> **Exercise objective**
Quote the entries below from the line with "Definition Z3_get_sort_kind (t" through the line with "Z3_mk_fpa_sort _ _ => Z3_FLOATING_POINT_SORT", both ends included, and only those lines.

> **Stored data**
───

(** * AI Image Enhancer API ([main.py]): a shallow embedding and its contract

    The service is a thin HTTP facade over a hosted upscaling model.  Every
    endpoint validates its input, builds a payload, calls [replicate.run]
    and translates the result or the failure.  The embedding below follows
    [main.py] endpoint by endpoint:

    - Python exceptions are values of [exn]; a handler body is a computation
      in a state-and-exception monad [Py] whose state is the [World]
      (temporary files on disk, the remote model's state and a log of the
      calls made to it);
    - [replicate.run], [str()] of library objects, [pathlib] and [tempfile]
      are library code: they are interfaces ([Replicate], [Str], [Runtime])
      that the endpoints are parametrised by;
    - dict literals are association lists in source order. *)

From Stdlib Require Import ZArith Ascii.
From stdpp Require Import gmap strings pretty list sorting fin_maps.
(** * Z3Builder: translation of the KLEE expression IR to Z3 terms

    A shallow embedding of [lib/Solver/Z3Builder.cpp].  The builder produces
    Z3 terms, so the terms themselves are data here: [Z3_ast] is the syntax
    the C API builds, [Z3_get_sort] is the sort Z3 reports for it, and
    [eval] gives the terms their SMT-LIB meaning (bitvectors, Booleans and
    arrays interpreted; the floating-point theory through an oracle).
    The builder functions keep their C++ names. *)

From Stdlib Require Import ZArith List String Ascii Bool Lia.
From Stdlib Require Import DecimalString Decimal.
Import ListNotations.
Local Open Scope Z_scope.
Set Warnings "-register-all".

(** ** Z3 sorts and terms *)

Inductive Z3_sort : Type :=
| Z3_mk_bool_sort
| Z3_mk_bv_sort (sz : Z)
| Z3_mk_array_sort (domain range : Z3_sort)
| Z3_mk_fpa_sort (ebits sbits : Z)
| Z3_mk_fpa_rounding_mode_sort.

Definition Z3_mk_fpa_sort_16 := Z3_mk_fpa_sort 5 11.
Definition Z3_mk_fpa_sort_32 := Z3_mk_fpa_sort 8 24.
Definition Z3_mk_fpa_sort_64 := Z3_mk_fpa_sort 11 53.
Definition Z3_mk_fpa_sort_128 := Z3_mk_fpa_sort 15 113.

(** Function symbols of the floating-point theory, one per C API
    constructor the builder calls; sort and size arguments of the API call
    are parameters of the symbol. *)
Inductive Z3_fpa_decl : Type :=
| fpa_round_nearest_ties_to_even
| fpa_round_toward_positive
| fpa_round_toward_negative
| fpa_round_toward_zero
| fpa_round_nearest_ties_to_away
| fpa_nan (s : Z3_sort)
| fpa_zero (s : Z3_sort) (negative : bool)
| fpa_numeral_float (bits : Z) (s : Z3_sort)
| fpa_numeral_double (bits : Z) (s : Z3_sort)
| fpa_fp
| fpa_is_nan
| fpa_is_infinite
| fpa_is_zero
| fpa_is_subnormal
| fpa_is_negative
| fpa_abs
| fpa_sqrt
| fpa_round_to_integral
| fpa_add
| fpa_sub
| fpa_mul
| fpa_div
| fpa_rem
| fpa_min
| fpa_max
| fpa_eq
| fpa_lt
| fpa_leq
| fpa_gt
| fpa_geq
| fpa_to_fp_bv (s : Z3_sort)
| fpa_to_fp_float (s : Z3_sort)
| fpa_to_fp_signed (s : Z3_sort)
| fpa_to_fp_unsigned (s : Z3_sort)
| fpa_to_ubv (sz : Z)
| fpa_to_sbv (sz : Z)
| fpa_to_ieee_bv.

Inductive Z3_ast : Type :=
| Z3_mk_const (s : string) (ty : Z3_sort)
| Z3_mk_true
| Z3_mk_false
| Z3_mk_unsigned_int (v : Z) (ty : Z3_sort)
| Z3_mk_unsigned_int64 (v : Z) (ty : Z3_sort)
| Z3_mk_int64 (v : Z) (ty : Z3_sort)
| Z3_mk_eq (l r : Z3_ast)
| Z3_mk_not (a : Z3_ast)
| Z3_mk_and (args : list Z3_ast)
| Z3_mk_or (args : list Z3_ast)
| Z3_mk_iff (t1 t2 : Z3_ast)
| Z3_mk_ite (t1 t2 t3 : Z3_ast)
| Z3_mk_extract (high low : Z) (t1 : Z3_ast)
| Z3_mk_concat (t1 t2 : Z3_ast)
| Z3_mk_sign_ext (i : Z) (t1 : Z3_ast)
| Z3_mk_bvnot (t1 : Z3_ast)
| Z3_mk_bvredor (t1 : Z3_ast)
| Z3_mk_bvand (t1 t2 : Z3_ast)
| Z3_mk_bvor (t1 t2 : Z3_ast)
| Z3_mk_bvxor (t1 t2 : Z3_ast)
| Z3_mk_bvadd (t1 t2 : Z3_ast)
| Z3_mk_bvsub (t1 t2 : Z3_ast)
| Z3_mk_bvmul (t1 t2 : Z3_ast)
| Z3_mk_bvudiv (t1 t2 : Z3_ast)
| Z3_mk_bvsdiv (t1 t2 : Z3_ast)
| Z3_mk_bvurem (t1 t2 : Z3_ast)
| Z3_mk_bvsrem (t1 t2 : Z3_ast)
| Z3_mk_bvult (t1 t2 : Z3_ast)
| Z3_mk_bvule (t1 t2 : Z3_ast)
| Z3_mk_bvslt (t1 t2 : Z3_ast)
| Z3_mk_bvsle (t1 t2 : Z3_ast)
| Z3_mk_store (a i v : Z3_ast)
| Z3_mk_select (a i : Z3_ast)
| Z3_mk_fpa (d : Z3_fpa_decl) (args : list Z3_ast).

(** The C API names of the floating-point constructors. *)
Definition Z3_mk_fpa_round_nearest_ties_to_even := Z3_mk_fpa fpa_round_nearest_ties_to_even [].
Definition Z3_mk_fpa_round_toward_positive := Z3_mk_fpa fpa_round_toward_positive [].
Definition Z3_mk_fpa_round_toward_negative := Z3_mk_fpa fpa_round_toward_negative [].
Definition Z3_mk_fpa_round_toward_zero := Z3_mk_fpa fpa_round_toward_zero [].
Definition Z3_mk_fpa_round_nearest_ties_to_away := Z3_mk_fpa fpa_round_nearest_ties_to_away [].
Definition Z3_mk_fpa_nan (s : Z3_sort) := Z3_mk_fpa (fpa_nan s) [].
Definition Z3_mk_fpa_zero (s : Z3_sort) (negative : bool) := Z3_mk_fpa (fpa_zero s negative) [].
Definition Z3_mk_fpa_numeral_float (v : Z) (ty : Z3_sort) := Z3_mk_fpa (fpa_numeral_float v ty) [].
Definition Z3_mk_fpa_numeral_double (v : Z) (ty : Z3_sort) := Z3_mk_fpa (fpa_numeral_double v ty) [].
Definition Z3_mk_fpa_fp (sgn exp sig : Z3_ast) := Z3_mk_fpa fpa_fp [sgn; exp; sig].
Definition Z3_mk_fpa_is_nan (t : Z3_ast) := Z3_mk_fpa fpa_is_nan [t].
Definition Z3_mk_fpa_is_infinite (t : Z3_ast) := Z3_mk_fpa fpa_is_infinite [t].
Definition Z3_mk_fpa_is_zero (t : Z3_ast) := Z3_mk_fpa fpa_is_zero [t].
Definition Z3_mk_fpa_is_subnormal (t : Z3_ast) := Z3_mk_fpa fpa_is_subnormal [t].
Definition Z3_mk_fpa_is_negative (t : Z3_ast) := Z3_mk_fpa fpa_is_negative [t].
Definition Z3_mk_fpa_abs (t : Z3_ast) := Z3_mk_fpa fpa_abs [t].
Definition Z3_mk_fpa_sqrt (rm t : Z3_ast) := Z3_mk_fpa fpa_sqrt [rm; t].
Definition Z3_mk_fpa_round_to_integral (rm t : Z3_ast) := Z3_mk_fpa fpa_round_to_integral [rm; t].
Definition Z3_mk_fpa_add (rm t1 t2 : Z3_ast) := Z3_mk_fpa fpa_add [rm; t1; t2].
Definition Z3_mk_fpa_sub (rm t1 t2 : Z3_ast) := Z3_mk_fpa fpa_sub [rm; t1; t2].
Definition Z3_mk_fpa_mul (rm t1 t2 : Z3_ast) := Z3_mk_fpa fpa_mul [rm; t1; t2].
Definition Z3_mk_fpa_div (rm t1 t2 : Z3_ast) := Z3_mk_fpa fpa_div [rm; t1; t2].
Definition Z3_mk_fpa_rem (t1 t2 : Z3_ast) := Z3_mk_fpa fpa_rem [t1; t2].
Definition Z3_mk_fpa_min (t1 t2 : Z3_ast) := Z3_mk_fpa fpa_min [t1; t2].
Definition Z3_mk_fpa_max (t1 t2 : Z3_ast) := Z3_mk_fpa fpa_max [t1; t2].
Definition Z3_mk_fpa_eq (t1 t2 : Z3_ast) := Z3_mk_fpa fpa_eq [t1; t2].
Definition Z3_mk_fpa_lt (t1 t2 : Z3_ast) := Z3_mk_fpa fpa_lt [t1; t2].
Definition Z3_mk_fpa_leq (t1 t2 : Z3_ast) := Z3_mk_fpa fpa_leq [t1; t2].
Definition Z3_mk_fpa_gt (t1 t2 : Z3_ast) := Z3_mk_fpa fpa_gt [t1; t2].
Definition Z3_mk_fpa_geq (t1 t2 : Z3_ast) := Z3_mk_fpa fpa_geq [t1; t2].
Definition Z3_mk_fpa_to_fp_bv (bv : Z3_ast) (s : Z3_sort) := Z3_mk_fpa (fpa_to_fp_bv s) [bv].
Definition Z3_mk_fpa_to_fp_float (rm t : Z3_ast) (s : Z3_sort) := Z3_mk_fpa (fpa_to_fp_float s) [rm; t].
Definition Z3_mk_fpa_to_fp_signed (rm t : Z3_ast) (s : Z3_sort) := Z3_mk_fpa (fpa_to_fp_signed s) [rm; t].
Definition Z3_mk_fpa_to_fp_unsigned (rm t : Z3_ast) (s : Z3_sort) := Z3_mk_fpa (fpa_to_fp_unsigned s) [rm; t].
Definition Z3_mk_fpa_to_ubv (rm t : Z3_ast) (sz : Z) := Z3_mk_fpa (fpa_to_ubv sz) [rm; t].
Definition Z3_mk_fpa_to_sbv (rm t : Z3_ast) (sz : Z) := Z3_mk_fpa (fpa_to_sbv sz) [rm; t].
Definition Z3_mk_fpa_to_ieee_bv (t : Z3_ast) := Z3_mk_fpa fpa_to_ieee_bv [t].

(** The sort Z3 reports for a term.  It is read off the head symbol and, for
    the polymorphic symbols, off one argument.  Z3 rejects an ill-sorted
    application when it is built (the error handler aborts); that check is
    [wellSorted] below, and [Z3_checked] makes it where a cast applies a
    floating-point conversion. *)
Fixpoint Z3_get_sort (a : Z3_ast) : Z3_sort :=
  match a with
  | Z3_mk_const _ ty => ty
  | Z3_mk_true | Z3_mk_false => Z3_mk_bool_sort
  | Z3_mk_unsigned_int _ ty | Z3_mk_unsigned_int64 _ ty | Z3_mk_int64 _ ty => ty
  | Z3_mk_eq _ _ | Z3_mk_not _ | Z3_mk_and _ | Z3_mk_or _ | Z3_mk_iff _ _ =>
      Z3_mk_bool_sort
  | Z3_mk_ite _ t2 _ => Z3_get_sort t2
  | Z3_mk_extract high low _ => Z3_mk_bv_sort (high - low + 1)
  | Z3_mk_concat t1 t2 =>
      match Z3_get_sort t1, Z3_get_sort t2 with
      | Z3_mk_bv_sort n, Z3_mk_bv_sort m => Z3_mk_bv_sort (n + m)
      | _, _ => Z3_mk_bv_sort 0
      end
  | Z3_mk_sign_ext i t1 =>
      match Z3_get_sort t1 with
      | Z3_mk_bv_sort n => Z3_mk_bv_sort (n + i)
      | _ => Z3_mk_bv_sort 0
      end
  | Z3_mk_bvredor _ => Z3_mk_bv_sort 1
  | Z3_mk_bvnot t1
  | Z3_mk_bvand t1 _ | Z3_mk_bvor t1 _ | Z3_mk_bvxor t1 _
  | Z3_mk_bvadd t1 _ | Z3_mk_bvsub t1 _ | Z3_mk_bvmul t1 _
  | Z3_mk_bvudiv t1 _ | Z3_mk_bvsdiv t1 _ | Z3_mk_bvurem t1 _ | Z3_mk_bvsrem t1 _ =>
      Z3_get_sort t1
  | Z3_mk_bvult _ _ | Z3_mk_bvule _ _ | Z3_mk_bvslt _ _ | Z3_mk_bvsle _ _ =>
      Z3_mk_bool_sort
  | Z3_mk_store a _ _ => Z3_get_sort a
  | Z3_mk_select a _ =>
      match Z3_get_sort a with
      | Z3_mk_array_sort _ r => r
      | _ => Z3_mk_bool_sort
      end
  | Z3_mk_fpa d args =>
      match d with
      | fpa_round_nearest_ties_to_even | fpa_round_toward_positive
      | fpa_round_toward_negative | fpa_round_toward_zero
      | fpa_round_nearest_ties_to_away => Z3_mk_fpa_rounding_mode_sort
      | fpa_nan s | fpa_zero s _ | fpa_numeral_float _ s | fpa_numeral_double _ s
      | fpa_to_fp_bv s | fpa_to_fp_float s | fpa_to_fp_signed s
      | fpa_to_fp_unsigned s => s
      | fpa_fp =>
          match args with
          | [_; e; m] =>
              match Z3_get_sort e, Z3_get_sort m with
              | Z3_mk_bv_sort eb, Z3_mk_bv_sort sb => Z3_mk_fpa_sort eb (sb + 1)
              | _, _ => Z3_mk_fpa_sort 0 0
              end
          | _ => Z3_mk_fpa_sort 0 0
          end
      | fpa_is_nan | fpa_is_infinite | fpa_is_zero | fpa_is_subnormal
      | fpa_is_negative | fpa_eq | fpa_lt | fpa_leq | fpa_gt | fpa_geq =>
          Z3_mk_bool_sort
      | fpa_abs | fpa_rem | fpa_min | fpa_max =>
          match args with
          | t :: _ => Z3_get_sort t
          | [] => Z3_mk_fpa_sort 0 0
          end
      | fpa_sqrt | fpa_round_to_integral | fpa_add | fpa_sub | fpa_mul | fpa_div =>
          match args with
          | _ :: t :: _ => Z3_get_sort t
          | _ => Z3_mk_fpa_sort 0 0
          end
      | fpa_to_ubv sz | fpa_to_sbv sz => Z3_mk_bv_sort sz
      | fpa_to_ieee_bv =>
          match args with
          | t :: _ =>
              match Z3_get_sort t with
              | Z3_mk_fpa_sort eb sb => Z3_mk_bv_sort (eb + sb)
              | _ => Z3_mk_bv_sort 0
              end
          | [] => Z3_mk_bv_sort 0
          end
      end
  end.

(** [Z3_get_bv_sort_size] is 0 on a sort that is no bitvector sort (Z3
    reports an error there). *)
Definition Z3_get_bv_sort_size (t : Z3_sort) : Z :=
  match t with
  | Z3_mk_bv_sort sz => sz
  | _ => 0
  end.

Inductive Z3_sort_kind : Type :=
| Z3_BOOL_SORT | Z3_BV_SORT | Z3_ARRAY_SORT | Z3_FLOATING_POINT_SORT
| Z3_ROUNDING_MODE_SORT.

Definition Z3_get_sort_kind (t : Z3_sort) : Z3_sort_kind :=
  match t with
  | Z3_mk_bool_sort => Z3_BOOL_SORT
  | Z3_mk_bv_sort _ => Z3_BV_SORT
  | Z3_mk_array_sort _ _ => Z3_ARRAY_SORT
  | Z3_mk_fpa_sort _ _ => Z3_FLOATING_POINT_SORT
  | Z3_mk_fpa_rounding_mode_sort => Z3_ROUNDING_MODE_SORT
  end.

Definition Z3_sort_kind_eqb (a b : Z3_sort_kind) : bool :=
  match a, b with
  | Z3_BOOL_SORT, Z3_BOOL_SORT | Z3_BV_SORT, Z3_BV_SORT
  | Z3_ARRAY_SORT, Z3_ARRAY_SORT
  | Z3_FLOATING_POINT_SORT, Z3_FLOATING_POINT_SORT
  | Z3_ROUNDING_MODE_SORT, Z3_ROUNDING_MODE_SORT => true
  | _, _ => false
  end.

(** ** Well-sorted terms

    The checks Z3 makes on the sorts of the arguments when an application
    is built; [Z3_get_sort] above reads the sort of a term off its head
    symbol and leaves them out. *)
Definition isBoolSort (s : Z3_sort) : bool :=
  match s with Z3_mk_bool_sort => true | _ => false end.

Definition isBvSort (s : Z3_sort) : bool :=
  match s with Z3_mk_bv_sort _ => true | _ => false end.

Definition isFpSort (s : Z3_sort) : bool :=
  match s with Z3_mk_fpa_sort _ _ => true | _ => false end.

Definition isRmSort (s : Z3_sort) : bool :=
  match s with Z3_mk_fpa_rounding_mode_sort => true | _ => false end.

Fixpoint sortEqb (a b : Z3_sort) : bool :=
  match a, b with
  | Z3_mk_bool_sort, Z3_mk_bool_sort => true
  | Z3_mk_bv_sort n, Z3_mk_bv_sort m => n =? m
  | Z3_mk_array_sort d r, Z3_mk_array_sort d' r' => sortEqb d d' && sortEqb r r'
  | Z3_mk_fpa_sort e s, Z3_mk_fpa_sort e' s' => (e =? e') && (s =? s')
  | Z3_mk_fpa_rounding_mode_sort, Z3_mk_fpa_rounding_mode_sort => true
  | _, _ => false
  end.

(** The sorts Z3 makes: a bitvector sort has at least one bit, a
    floating-point sort 2 to 63 exponent bits and at least 2 significand
    bits. *)
Fixpoint sortExists (s : Z3_sort) : bool :=
  match s with
  | Z3_mk_bool_sort | Z3_mk_fpa_rounding_mode_sort => true
  | Z3_mk_bv_sort sz => 0 <? sz
  | Z3_mk_array_sort d r => sortExists d && sortExists r
  | Z3_mk_fpa_sort eb sb => (1 <? eb) && (eb <? 64) && (1 <? sb)
  end.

───

> **Solution**
Definition Z3_get_sort_kind (t : Z3_sort) : Z3_sort_kind :=
  match t with
  | Z3_mk_bool_sort => Z3_BOOL_SORT
  | Z3_mk_bv_sort _ => Z3_BV_SORT
  | Z3_mk_array_sort _ _ => Z3_ARRAY_SORT
  | Z3_mk_fpa_sort _ _ => Z3_FLOATING_POINT_SORT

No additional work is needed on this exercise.